Me: 28 H: 40 Together: 10yrs Married: 6 yrs OW, ILYBNIL: june15/ 2011 I moved out/ ow moved in: nov 2nd/2011 H and ow no longer live together: may 1/2012
How long has he been seeing this OW? I'm thinking that you are his "excuse" to her wanting something of a commitment from him. In fact, I bet if you were to tell him you've decided to let him go and have a life with her....he'd cool his heels fast.
IMHO, if the LBS would stop pursuing the WAS, the affair would end quickly. What are some things you could do toward GAL for yourself and showing you don't need a R with a man who wants another woman?

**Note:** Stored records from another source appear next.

(* ===== verification/Conformance.v ===== *)
(** * Conformance oracles (crates/conformance/src/lib.rs)

    The oracles that judge what a consumer delivered: the embedded offset slot,
    the sidecar of expected offsets, and the observer that checks sequences. *)
From stdpp Require Import strings.
From S2P Require Import Prelude Crc Wire Control Registry Layout Ring RingRead Memory Concurrent ConcurrentWriter ConcurrentSolo ConcurrentRead ConcurrentSystem Text.
#[local] Open Scope Z_scope.

#[local] Arguments from_le_bytes : simpl never.
#[local] Arguments to_le_bytes : simpl never.

Definition KEY_EXPECTED_RECORD_START_ABS : u16 := 0x8001.

(** An error is its message. *)
Record ConformanceError := ConformanceError_new { ce_message : string }.

(** ** Violations *)
Inductive ViolationKind :=
| ExpectedAbsMismatch
| MissingExpectedAbsSlot
| InvalidExpectedAbsSlot
| UnexpectedRecord
| DuplicateOrBackwardSeq
| EventOrderMismatch.

Definition violation_as_str (k : ViolationKind) : string :=
  match k with
  | ExpectedAbsMismatch => "expected_abs_mismatch"
  | MissingExpectedAbsSlot => "missing_expected_abs_slot"
  | InvalidExpectedAbsSlot => "invalid_expected_abs_slot"
  | UnexpectedRecord => "unexpected_record"
  | DuplicateOrBackwardSeq => "duplicate_or_backward_seq"
  | EventOrderMismatch => "event_order_mismatch"
  end.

What 180's have you been doing?
It is not about what you feel should work in your M. It is about doing the work that gets the right results. Do what works!

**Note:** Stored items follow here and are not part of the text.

(* ===== verification/DefModel.v ===== *)
(** * Definition files (crates/definition/src/model.rs)

    The content model of a definition file and the canonical event schemas. *)
From stdpp Require Import strings.
From S2P Require Import Prelude Registry.
#[local] Open Scope string_scope.
#[local] Open Scope Z_scope.

(** ** The content model *)
Inductive OverflowPolicy := OverwriteOldest | DropNewest | HoldProducer.
Inductive EpochStrategy := Retain | Clear.

(** [Unbounded] keeps the string it was read from. *)
Inductive MaxOccurs := Count (max : u16) | Unbounded (value : string).

Record DefinitionCaps := MkDefinitionCaps {
  dc_crc : bool;
  dc_source_high_water : bool;
}.

Record DefinitionConstraints := MkDefinitionConstraints {
  dk_max_record_size : u16;
  dk_max_slots : u16;
  dk_overflow_policy : OverflowPolicy;
}.

Record DefinitionHeader := MkDefinitionHeader {
  dh_wire_version : u16;
  dh_semantic_version : string;
  dh_profiles : list string;
  dh_conformance_level : string;
  dh_caps : DefinitionCaps;
  dh_constraints : DefinitionConstraints;
  dh_epoch_strategy : EpochStrategy;
  dh_content_hash : string;
}.

Record SlotDefinition := MkSlotDefinition {
  sd_key : u16;
  sd_tlv_type : option u8;
  sd_value_payload : bool;
  sd_min_occurs : u16;
  sd_max_occurs : MaxOccurs;
  sd_order_class : u16;
}.

Record EventTypeDefinition := MkEventTypeDefinition {
  et_id : u32;
  et_name : string;
  et_profile : string;
  et_slots : list SlotDefinition;
}.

I've stopped answering his calls or calling him. And it was working for a bit, he asked me out to eat and stuff, but only a month had passed and we weren't happy when we were together. We had some issues for years so for us to be happy again a lot needs to happen and needless to say there is no space for ow. But unfortunately shes back in the picture full force to the point where I really feel the marriage is over. He was out with a friend the other night and went to see her after. He tried to deny it, but poorly. I've hit him out of anger. I know it's not the best thing I can do, but right before he left to go out that night he gave me a speech on how he doesn't want the ow, or any women for that matter and just needs his space.. So much for that. All lies when all I asked him day after day is to be honest with me. I already knew he cheated and didn't stop contact, so why lie to me? So anyways he told me to leave as he I gave him a black eye, and said I was crazy. I wanted to, but can't seem to find a place I can afford ( it's safe to say I'm unemployed, really I'm self employed, but my income is either there or it isn't) I can't afford to move. I've searched and searched and finally told him I have to stay. I bought a bed and moved out of the bedroom. GAL and 180's is the only choice I have.. But not even sure I want to save this marriage anymore. So many lies and so much emotional pain I've been putting up with.. I'm just tired. I read so many of these posts since this all began over a month ago, and I see that this story is so similar to many others on this forum and I wonder how some people get the strength to 180. I was able to as well when I decided I don't want the relationship, but when he seemed to come around I had expectations again, and all failed terribly. Now he's back with her and all I can do is to GAL and I will.. I just want to avoid being in a situation like this again where I think he might still want me but at the end of the day he doesnt. Right now I feel like I wouldn't even want him back but the heart is funny sometimes. You're right, maybe if he has his fun with her, but how do you live with someone after this?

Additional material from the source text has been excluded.